L'environnement au cœur de l'avenir des relations entre les Etats-Unis et l'Amérique latine
Lors de la campagne présidentielle, Joe Biden et le Parti Démocrate ont fait de la lutte contre le réchauffement climatique l'une de leurs priorités. Le nouveau Président américain souhaite remettre son pays sur le devant de la scène en ce qui concerne les enjeux climatiques. Joe Biden a déjà annoncé que sa première décision en tant que Président consisterait à réintégrer l'Accord de Paris sur le Climat. Le pays avait quitté cet accord sous la présidence de Donald Trump en 2017.

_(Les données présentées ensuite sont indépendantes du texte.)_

(* ===== verification/Zskiplist.v ===== *)
(** * Zskiplist: the skip list of sorted sets (src/redis-stable/src/t_zset.c)

    Nodes are in a store, pointers are addresses in it; a node has an array of levels, each with a forward
    pointer and a span, the number of elements that the pointer crosses.  A result [None] is a NULL
    dereference, an access out of an array or a failed assertion.  Scores are an ordered type: of C doubles
    the code uses < and ==, which are a strict weak order and its equivalence on the numbers that are not
    NaN (0 and -0 are equal and different, so == is not identity). *)
From S2P Require Import Prelude.

(** ** Scores *)

Class ScoreOrder (T : Type) := {
  score_lt : T -> T -> bool;
  score_eq : T -> T -> bool;
  score_lt_trans a b c : score_lt a b = true -> score_lt b c = true -> score_lt a c = true;
  score_eq_refl a : score_eq a a = true;
  score_eq_sym a b : score_eq a b = score_eq b a;
  score_trichotomy a b : match score_lt a b, score_eq a b, score_lt b a with
    | true, false, false | false, true, false | false, false, true => True | _, _, _ => False end;
  score_eq_lt a b c : score_eq a b = true -> score_lt b c = score_lt a c;
}.
Lemma zslInsert_ok st z xs kvs sc e lvl x : rep st z xs kvs -> sorted kvs -> (1 <= lvl <= ZSKIPLIST_MAXLEVEL)%nat -> st !! x = None -> zlen xs + 1 < 2 ^ 32 ->
  exists st' z' r, zslInsert st z sc e lvl x = Some (st', z') /\ rep st' z' (take r xs ++ x :: drop r xs) (take r kvs ++ (sc, e) :: drop r kvs) /\ header z' = header z /\
    Forall (fun kv => before kv (sc, e) = true) (take r kvs) /\ Forall (fun kv => before kv (sc, e) = false) (drop r kvs).
Proof.
  intros Hr Hs Hlvl Hx Hlen. pose proof (rep_zlen _ _ _ _ Hr) as Hlk.
  destruct (search_before st z xs kvs sc e (uwrap 32) Hr Hs) as (r & update & ranks & Hrl & Hpre & Hsearch & Hlu & Hlr & Hall & u0 & Hu0 & Hr0 & Ha).
  { intros q Hq. apply uwrap_small. unfold zlen in Hlen. lia. }
  unfold zslInsert. rewrite Hsearch. simpl_bind. destruct (raise_ok st z xs kvs lvl Hr ltac:(lia)) as (st1 & -> & Hsh & Hr1). simpl_bind.
  set (more := (lvl - level z)%nat). set (update' := update ++ replicate more (header z)). set (ranks' := ranks ++ replicate more 0).
  set (uf k := update' !!! k). set (Df k := drop (S (Z.to_nat (ranks' !!! k))) (header z :: take r xs)). rewrite <- (take_drop r xs) in Hr1.
  pose proof (ht_same _ _ Hsh) as Hht. pose proof (rep_level _ _ _ _ Hr) as Hlevel. assert (length (take r xs) = r) as Hlt by (rewrite length_take; lia).
  destruct (insert_core st1 _ (take r xs) (drop r xs) kvs Hr1 x lvl sc e) with (update := update') (rank := ranks') (uf := uf) (Df := Df) (k1 := take r kvs) (k2 := drop r kvs)
    as (st' & He & Hrep'); cbn [header tail zlength level] in *.
  - pose proof (f_equal (lookup x) Hsh) as Hl. unfold shape in Hl. rewrite !lookup_fmap, Hx in Hl. by destruct (st1 !! x).
  - lia.
  - by rewrite take_drop.
  - intros k Hk. destruct (decide (k < level z)%nat) as [Hkl|Hkl].
    + destruct (Hall k Hkl) as (y & q & Hy & Hq & Hlast). assert (update' !! k = Some y) as Hy' by (unfold update'; by rewrite lookup_app_l by lia).
      assert (ranks' !! k = Some (Z.of_nat q)) as Hq' by (unfold ranks'; by rewrite lookup_app_l by lia). unfold uf, Df. rewrite !list_lookup_total_alt, Hy', Hq'. cbn [default id]. rewrite Nat2Z.id.
      pose proof Hlast as (_ & _ & Hqr & _). split_and!; [done| |].
      * f_equal. unfold zlen. rewrite length_drop. cbn [length]. rewrite Hlt. lia.
      * apply is_last_at in Hlast. cbn [take] in Hlast. destruct Hlast as (B0 & HB & Hi & HD). exists B0. split_and!; [done | by rewrite Hht|]. eapply Forall_impl; [exact HD|]. intros b. by rewrite Hht.
    + assert (update' !! k = Some (header z)) as Hy' by (unfold update'; rewrite lookup_app_r, lookup_replicate by lia; lia).
      assert (ranks' !! k = Some 0) as Hq' by (unfold ranks'; rewrite lookup_app_r, lookup_replicate by lia; lia). unfold uf, Df. rewrite !list_lookup_total_alt, Hy', Hq'. cbn [default id Z.to_nat drop].
      split_and!; [done | by rewrite Z.sub_diag|]. exists []. split_and!; [done | rewrite Hht, (ht_header _ _ _ _ Hr); lia|]. apply Forall_forall. intros b [p Hp]%list_elem_of_lookup.
      apply lookup_take_Some in Hp as [Hp _]. rewrite Hht. destruct (rep_node _ _ _ _ _ _ Hr Hp) as (_ & _ & _ & _ & _ & _ & ?). lia.
  - unfold ranks', zlen. rewrite lookup_app_l by lia. by rewrite Hr0, Hlt.
  - by rewrite take_drop.
  - rewrite !length_take. lia.
  - eexists st', _, r. split; [exact He|]. split; [exact Hrep'|]. split; [done | by apply prefix_forall].
Qed.
(** The execution of a command: queueMultiCommand(), multiCommand(), execCommand() and the other procedures. *)
Definition run_command (f : fakeClient) (cmd : Cmd) (argv : list (list Z)) : fakeClient :=
  match queue f with
  | Some q => if is_exec cmd then Fake (foldl call_proc (fdb f) q) None else Fake (fdb f) (Some (q ++ [(cmd, argv)]))
  | None => if is_exec cmd then f else if is_multi cmd then Fake (fdb f) (Some []) else Fake (proc cmd argv (fdb f)) None
  end.

(** How the reading of a command ends, besides a full command: [readerr] with the end of file flag, [fmterr], or no memory *)
Inductive read_error := readerr (eof : bool) | fmterr | no_memory.

(** for (j = 0; j < argc; j++) *)
Fixpoint read_args (argc : nat) (rest : list Z) (eof : bool) : (list (list Z) * list Z * bool) + read_error :=
  match argc with
  | O => inl ([], rest, eof)
  | S argc =>
      let '(buf, rest, e) := fgets 127 rest in
      let eof := eof || e in
      match buf with
      | [] => inr (readerr eof)
      | c :: buf =>
          if negb (c =? chr "$") then inr fmterr
          else
            let len := u64 (strtol (c_string buf)) in
            if mem_limit <? len then inr no_memory
            else
              match (if len =? 0 then Some ([], rest) else fread1 len rest) with
              | None => inr (readerr true)
              | Some (arg, rest) =>
                  match fread1 2 rest with
                  | None => inr (readerr true)
                  | Some (_, rest) =>
                      match read_args argc rest eof with
                      | inl (args, rest, eof) => inl (arg :: args, rest, eof)
                      | inr e => inr e
                      end
                  end
              end
      end
  end.

(** What loadAppendOnlyFile() does: C_OK with the data set and the file, C_ERR, or the end of the process. *)
Inductive load_result := load_ok (db : Db) (file : list Z) | load_empty | load_exit | load_abort.

Definition uxeof (file : list Z) (f : fakeClient) (valid_up_to : Z) : load_result :=
  if aof_load_truncated && truncate_ok then load_ok (fdb f) (take (Z.to_nat valid_up_to) file) else load_exit.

Les ambitions du nouveau Président américain devraient l'amener à se tourner vers l'Amérique latine. Comme évoqué plus haut, la lutte contre le réchauffement climatique sera un des points clés de la relation entre les Etats-Unis et le Mexique. Alors que l'économie mexicaine reste dépendante des énergies fossiles et en particulier du pétrole, Joe Biden souhaite promouvoir les investissements dans les énergies renouvelables. L'économie mexicaine est fortement dépendante du marché américain et les deux pays partagent des chaînes de valeur dans certains secteurs comme l'automobile. C'est pourquoi la lutte contre le réchauffement climatique pourrait s'avérer être un sujet sensible entre Washington et Mexico.
Au Brésil également, Joe Biden compte agir pour le climat. Lors du premier débat présidentiel, il a annoncé qu'il souhaitait créer un fonds international de 20 milliards de dollars pour la protection de la forêt amazonienne. En outre, Joe Biden a déclaré que le gouvernement de Jair Bolsonaro pourrait s'exposer à des sanctions financières si la déforestation en Amazonie venait à se poursuivre au rythme actuel. Les discussions entre Joe Biden et son homologue brésilien sur l'environnement seront certainement compliquées mais elles paraissent inévitables et plus que jamais nécessaires.